*** Opening INFORMATION SHOWN ***
Lemma known_type t al : ruleAllowedFields t = Some al → t ∈ ruleTypes.
Proof. unfold ruleAllowedFields. repeat (destruct (decide _) as [->|]; [intros _; member|]). done. Qed.

Lemma upper_of_type t : t ∈ ruleTypes → upper t = t.
Proof.
  intros HT. repeat (apply elem_of_cons in HT as [->|HT]); [..|by apply elem_of_nil in HT].
  all: unfold upper; rewrite ToUpper_ascii by (vm_compute; reflexivity); vm_compute; reflexivity.
Qed.

Lemma pms_type t : t ∈ ruleTypes → IsPMSRuleType t = bool_decide (t ∈ pmsRuleTypes).
Proof. intros HT. unfold IsPMSRuleType. by rewrite upper_of_type. Qed.

(** C25. A rule accepted at publication is answered: whatever guest asks, and although the sale
    reads the stored rule with numbers of another type and in another order, the answer is
    the one of the rule as it was published, and a refusal is always about the guest, never
    that the rule is malformed, incomplete or unknown. *)
Theorem published_rules_are_answered r v v' s :
  rule_Value r = Some v → ValidateEligibilityRule r = true → reread_fields v v' →
  evalTypedCondition (rule_Type r) v' s = evalTypedCondition (rule_Type r) v s
  ∧ ∀ why, evalTypedCondition (rule_Type r) v' s = Err why → why ∈ guest_reasons.
Proof.
  intros HV HR HW. cut (evalTypedCondition (rule_Type r) v' s = evalTypedCondition (rule_Type r) v s ∧ about_guest (evalTypedCondition (rule_Type r) v s)).
  { intros [-> H]. by split. }
  unfold ValidateEligibilityRule, evalTypedCondition in *. rewrite HV in HR. generalize dependent (upper (rule_Type r)). intros t HR.
  destruct (ruleAllowedFields t) as [al|] eqn:EA; [|done]. apply andb_true_iff in HR as [_ HR]. apply known_type in EA. rewrite (pms_type t EA) in *.
  destruct (bool_decide (t ∈ pmsRuleTypes)) eqn:EP.
  - apply bool_decide_eq_true in EP. destruct (Stay s) as [e|]; [|by split; [|guest]]. destruct (_ <=? _); [by split; [|guest]|]. by apply pms_rule_answered.
  - apply bool_decide_eq_false in EP. destruct (decide (t = RuleDateWindow)); [by apply date_window_answered|].
    destruct (decide (t = RuleAuthMethod)); [apply bool_decide_eq_true, normalized_strings in HR; apply (strings_answered v v' HW _ (λ set, allowed_in set _)); [done|member]|].
    destruct (decide (t = RuleSubjectKind)); [apply bool_decide_eq_true, normalized_strings in HR; apply (strings_answered v v' HW _ (λ set, allowed_in set _)); [done|member]|].
    destruct (decide (t = RuleClientGroup)) as [->|]; [by apply client_group_answered|].
    destruct (decide (t = RulePriorPurchase)) as [->|]; [by apply prior_purchase_answered|].
    destruct (decide (t = RuleSiteNetwork)) as [->|]; [apply bool_decide_eq_true, normalized_strings in HR;
      apply (strings_answered v v' HW _ (λ set, allowed_in set _ || existsb (λ p, allowed_in set _) _)); [done|member]|].
    exfalso. unfold ruleTypes, pmsRuleTypes in *. set_solver.
Qed.

(** ** Tiers *)

(** A value of a snapshot: the tier's own, a whole number within the cap, or the plan's. *)
Definition takes (v : fields) (k : string) (dflt cap x : Z) : Prop :=
  match field k v with None => x = dflt | Some raw => asInt64 raw = Some x ∧ 0 ≤ x ≤ cap end.

Lemma override_takes v k dflt cap x : override v k dflt cap = Ok x ↔ takes v k dflt cap x.
Proof.
  unfold override, takes. destruct (field k v) as [raw|]; [|naive_solver]. destruct (asInt64 raw) as [n|]; [|naive_solver].
  destruct (_ || _) eqn:E; (apply orb_true_iff in E || apply orb_false_iff in E); rewrite ?Z.ltb_lt, ?Z.ltb_ge in E; [|naive_solver lia].
  split; [done|]. intros [[= ->] ?]. lia.
Qed.
(* ===== verification/CommerceOffers.v ===== *)
(** What a guest is offered: quotes, the packages vouchers are refused for, and the list
    against the quotes that can be had for it. *)
From S2P Require Import Prelude GoStrings GoText GoAny Pg StayTables StayProofs Checkout CommerceRules CommerceRulesProofs CommerceTables CommerceFlow CommerceProofs CommerceHistory.

Section offers.
Context {U : Unicode} {P : PgTime}.

(** ** Quotes *)

(** A quote promises what was on offer: unless it records one, a call changes nothing and
    names no quote; the one it records is new and belongs to an unused sign-in of that very
    device and network, for the current revision of an active package on sale or for the
    revision the card was printed for, which the guest is eligible for; its price and end are
    those of the revision, its grant those of a tier of the revision and of its plan, its
    method one the price, the card and the site allow, and it expires. *)
Lemma quote_is_what_was_offered e site c req fate t d' r : CreateQuote e site c req fate t = (d', r) →
  (d' = tx_db t ∧ ∀ x, r = Ok x → QuoteID x = "")
  ∨ ∃ a rv id q, id ≠ "" ∧ quoted e (siteMethods site) c req a rv id q (tx_db t) d' ∧ ((∃ x, r = Ok x ∧ QuoteID x = id) ∨ r = Err (Error "repository")).
Proof.
  unfold CreateQuote. destruct (negb _); [intros [= <- <-]; left; split; [done|]; by intros x [= <-]|]. destruct (_ || _); [by intros [= <- <-]; left|].
  destruct (WithTx _ _ _) as [d'' r''] eqn:EW. destruct (with_tx _ _ _ _ _ _ (quote_body_spec e _ c req _) EW) as [(-> & er & ->)|(x & HX & HR)]; [by intros [= <- <-]; left|].
  intros H. destruct HX as [(-> & HQ)|(a & rv & q & HN & HQ)].
  - left. destruct HR as [->| ->]; injection H as <- <-; [|done]. split; [done|]. by intros y [= <-].
  - right. exists a, rv, (QuoteID x), q. destruct HR as [->| ->]; injection H as <- <-; eauto 6.
Qed.

(** ** Vouchers *)

#[local] Instance Blocker_eq_dec : EqDecision Blocker.
Proof. solve_decision. Defined.

Lemma per_night_upper m : m = "FIXED" ∨ m = AllocPerStayNight → EqualFold (TrimSpace m) AllocPerStayNight = true → m = AllocPerStayNight.
Proof. intros [->| ->]; [|done]. rewrite EqualFold_ascii by (vm_compute; reflexivity). by vm_compute. Qed.
(* ===== verification/CommerceSample.v ===== *)
(** A shop on which the theorems about the package shop are applied: a free package and a
    card printed for a priced one, an account and a voucher that signed in, a published
    rule on the length of a stay. *)
From S2P Require Import Prelude GoStrings GoText GoAny Pg StayTables StayProofs Checkout CommerceRules CommerceRulesProofs CommerceTables CommerceFlow CommerceProofs CommerceHistory CommerceOffers.

Module CommerceSample.
#[local] Existing Instance ascii_unicode.
#[local] Instance parsed_times : PgTime := { timestamptz := ParseRFC3339 }.

(** ** A shop *)

Definition sc : scope := ("t", "s").
Definition noon : Time := days_of 2026 3 1 * 24 * Hour + 12 * Hour.
Definition clock : Clock := mkClock noon noon noon.
Definition engine : Engine := mkEngine (mkCommerceConfig true true false) (10 * Minute) false.

Definition one_hour : fields := [("end_mode", AStr "VALIDITY_WINDOW"); ("duration_seconds", ANumber "3600")].
Definition free_rules : list EligibilityRule := [mkRule "SUBJECT_KIND" (Some [("kinds", AList [AStr "ACCOUNT"; AStr "PRINCIPAL"])])].

Definition signed_in (account voucher : option string) (method : string) : AuthContext :=
  mkAuthContext sc method None account voucher None None "dev" "net" (noon + 5 * Minute) None None.

Definition revision (package : string) (price : Z) (methods : list string) : Revision :=
  mkRevision sc package "plan" "STANDARD" price (Some "USD") (Some 2) methods None None None (Some one_hour) None.

Definition stock : SDB := mkSDB
  {["c1" := signed_in (Some "acc") None "ACCOUNT"; "c2" := signed_in None (Some "card") "voucher"]}
  ∅ ∅ ∅ ∅ ∅
  {["card" := mkVoucher sc "r2" "UNUSED" None None]}
  {["p1" := mkPackage sc (Some "r1") true "A"; "p2" := mkPackage sc (Some "r2") true "B"]}
  {["r1" := revision "p1" 0 ["NOT_REQUIRED"]; "r2" := revision "p2" 500 ["PREPAID"; "ONLINE_PAYMENT"]]}
  {["r1" := free_rules]}
  {["r1" := [mkTier 1 []]; "r2" := [mkTier 1 [("down_kbps", ANumber "20000")]]]}
  {["plan" := (sc, mkPlan "plan" 10000 5000 2 0 0 "")]}
  ∅ [] [].

Definition begin (d : SDB) (n : positive) : tx SDB := mkTx d false [] (λ k, n + Pos.of_succ_nat k)%positive 0.

Definition asks (context package : string) : QuoteRequest := mkQuoteRequest "t" "s" context package "dev" "net" "".
Definition quote (d : SDB) (n : positive) (context package : string) : SDB * res error QuoteResult :=
  CreateQuote engine None clock (asks context package) Committed (begin d n).
Definition quote_id (r : res error QuoteResult) : string := match r with Ok x => QuoteID x | Err _ => "" end.
Definition confirms (id : string) : ConfirmRequest := mkConfirmRequest "t" "s" id "dev" "net".
Definition confirm (d : SDB) (n : positive) (id : string) : SDB * res error PurchaseResult :=
  ConfirmPurchase engine None clock (confirms id) Committed (begin d n).

(** The account takes the free package, the voucher client redeems the card. *)
Definition free_quote := quote stock 100 "c1" "p1".
Definition free_bought := confirm free_quote.1 200 (quote_id free_quote.2).
Definition card_quote := quote free_bought.1 300 "c2" "".
Definition card_bought := confirm card_quote.1 400 (quote_id card_quote.2).
Definition sold : SDB := card_bought.1.

(** ** Its history *)

Lemma sold_history : shop card_quote.1 ∧ shop sold.
Proof.
  assert (H0 : shop stock) by (by apply shop_opens).
  assert (H1 : shop free_quote.1) by (by apply (shop_quote (begin stock 100) engine None clock (asks "c1" "p1") Committed _ free_quote.2); [|apply surjective_pairing]).
  assert (H2 : shop free_bought.1) by (by apply (shop_confirm (begin free_quote.1 200) engine None clock (confirms (quote_id free_quote.2)) Committed _ free_bought.2); [|apply surjective_pairing]).
  assert (H3 : shop card_quote.1) by (by apply (shop_quote (begin free_bought.1 300) engine None clock (asks "c2" "") Committed _ card_quote.2); [|apply surjective_pairing]).
  split; [done|]. by apply (shop_confirm (begin card_quote.1 400) engine None clock (confirms (quote_id card_quote.2)) Committed _ card_bought.2); [|apply surjective_pairing].
Qed.

(** Staff reset the card's package: the rows that admin_reset_package adds, a purchase
    without a quote and an entitlement of the same card. *)
Definition card_ent : string * Ent :=
  default ("", granted_ent noon sc "" (mkOwner None None None None None) None (mkSnapshot 0 "" "" 0 0 0 0 "" 0 0 0 0 "" "" "" None "" 0) "" "" None None)
    (head (filter (λ ke, of_voucher (en_owner ke.2) = Some "card") (map_to_list (granted sold)))).
Definition reset_of (old : string) (e : Ent) (d : SDB) : SDB :=
  set_granted (set_bought d (<["reset" := mkPurchase sc (en_revision e) None (Some "c2") None None "ADMIN_GRANT" 0 None None "GRANTED"]> (bought d)))
    (<["again" := mkEnt sc (en_owner e) None "reset" (en_snapshot e) (en_plan e) (en_revision e) (en_mode e) (en_end_mode e) (en_window e) ACTIVE None
         (Some old) (Some noon) None (en_quota e)]> (<[old := superseded_as noon e]> (granted d))) (trail d).
Definition reset : SDB := reset_of card_ent.1 card_ent.2 sold.

Lemma reset_outside old e d : bought d !! "reset" = None → granted d !! "again" = None → granted d !! old = Some e → outside d (reset_of old e d).
Proof.
  intros HN HG HE. constructor; cbn [reset_of quotes contexts bought settled granted cards set_granted set_bought]; auto.
  - intros k p Hp. exists (pu_state p). rewrite with_same_state, lookup_insert_ne; [done|]. congruence.
  - intros k p [[<- <-]|[_ Hp]]%lookup_insert_Some HNk; [|congruence]. intros [H _]. by destruct H.
  - intros sid n Hn. by exists n.
  - intros k e' [[<- <-]|[_ He]]%lookup_insert_Some.
    + right. split; [done|]. eexists. cbn [en_purchase]. rewrite lookup_insert_eq. split; [done|]. intros [H _]. by destruct H.
    + left. apply lookup_insert_Some in He as [[<- <-]|[_ He]]; [by exists e|by exists e'].
  - intros v c Hc Hs. by exists c.
Qed.

Lemma reset_history : shop reset.
Proof. apply (shop_outside sold); [apply sold_history|]. apply reset_outside; vm_compute; reflexivity. Qed.


Lemma confirmation_is_whole_witness : ∃ q a sid x, confirmed clock (confirms (quote_id card_quote.2)) q a sid card_quote.1 x sold ∧ EntitlementID x ≠ "".
Proof.
  destruct (confirmation_is_whole engine None clock (confirms (quote_id card_quote.2)) Committed (begin card_quote.1 400) sold card_bought.2) as [[_ H]|(q & a & sid & x & H & HR)].
  - apply ok_fk, shop_is_ok, (proj1 sold_history).
  - apply surjective_pairing.
  - destruct card_bought.2 as [x|e] eqn:E; [|vm_compute in E; discriminate E]. destruct (H x eq_refl) as [HP _]. vm_compute in E. injection E as <-. discriminate HP.
  - exists q, a, sid, x. split; [exact H|]. destruct HR as [HR|HR]; vm_compute in HR; [injection HR as <-; discriminate|discriminate HR].
Defined.

(** ** Its list *)

Definition lists (context : string) : PackageListRequest := mkListRequest "t" "s" context "dev" "net".
Definition listing := ListEligiblePackages engine None clock (lists "c1") Committed (begin stock 100).
Definition shown : PackageListResult := match listing.2 with Ok l => l | Err _ => listDeny "" end.
Definition free_item : PackageListItem := match Packages shown with i :: _ => i | [] => mkItem "" [] [] 0 "" 0 end.

Lemma stock_current : current_of_package stock.
Proof.
  intros id pk rid rv. cbn [stock packages]. intros H1 H2 H3. apply lookup_insert_Some in H1 as [[<- <-]|[_ H1]].
  - injection H2 as <-. vm_compute in H3. injection H3 as <-. done.
  - apply lookup_singleton_Some in H1 as [<- <-]. injection H2 as <-. vm_compute in H3. injection H3 as <-. done.
Qed.

Lemma listed_packages_are_quotable_witness : it_PackageID free_item = "p1" ∧ Methods free_item = ["NOT_REQUIRED"] ∧
  ∃ m d' r, Methods free_item = [m] ∧ CreateQuote engine None clock (ask (lists "c1") free_item m) Committed (begin stock 100) = (d', Ok r) ∧
    (QuoteID r = next_id (begin stock 100) ∧ qres_Reason r = "ok" ∨ ∃ mode, qres_Reason r = TimeModeAcquirable mode false ∧ qres_Reason r ≠ "").
Proof.
  split; [vm_compute; reflexivity|]. split; [vm_compute; reflexivity|].
  apply (listed_packages_are_quotable engine None clock (lists "c1") (begin stock 100) listing.1 shown free_item).
  - split; reflexivity.
  - apply stock_current.
  - vm_compute. reflexivity.
  - vm_compute. reflexivity.
  - unfold free_item. vm_compute. left.
Defined.

(** ** A published rule *)

Definition two_nights : EligibilityRule := mkRule "STAY_LENGTH" (Some [("min_nights", ANumber "2")]).
Definition stored : fields := [("min_nights", AFloat 1 1)].
Definition staying (nights : Z) : EligibilitySubject :=
  mkEligibilitySubject noon "PMS" "STAY" "net" false "" []
    (Some (mkStayEvidence "i" "IN_HOUSE" "" "" "" None (Some noon) (Some (noon + nights * 24 * Hour)) 1)).

Lemma published_rules_are_answered_witness :
  evalTypedCondition "STAY_LENGTH" stored (staying 3) = Ok () ∧ evalTypedCondition "STAY_LENGTH" stored (staying 1) = Err "stay_shorter_than_min"
  ∧ ∀ s why, evalTypedCondition "STAY_LENGTH" stored s = Err why → why ∈ guest_reasons.
Proof.
  split; [vm_compute; reflexivity|]. split; [vm_compute; reflexivity|]. intros s.
  apply (published_rules_are_answered two_nights [("min_nights", ANumber "2")] stored s); [reflexivity|vm_compute; reflexivity|].
  intros k. cbn. destruct (decide ("min_nights" = k)); constructor. constructor. intros n H _. vm_compute in H. injection H as <-. reflexivity.
Defined.
End CommerceSample.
*** Closing INFORMATION SHOWN ***
YOUR TASK:
Only lines with the word "which" are wanted. Find and copy them from the records above.

RESULT BELOW:
    revision the card was printed for, which the guest is eligible for; its price and end are
(** A shop on which the theorems about the package shop are applied: a free package and a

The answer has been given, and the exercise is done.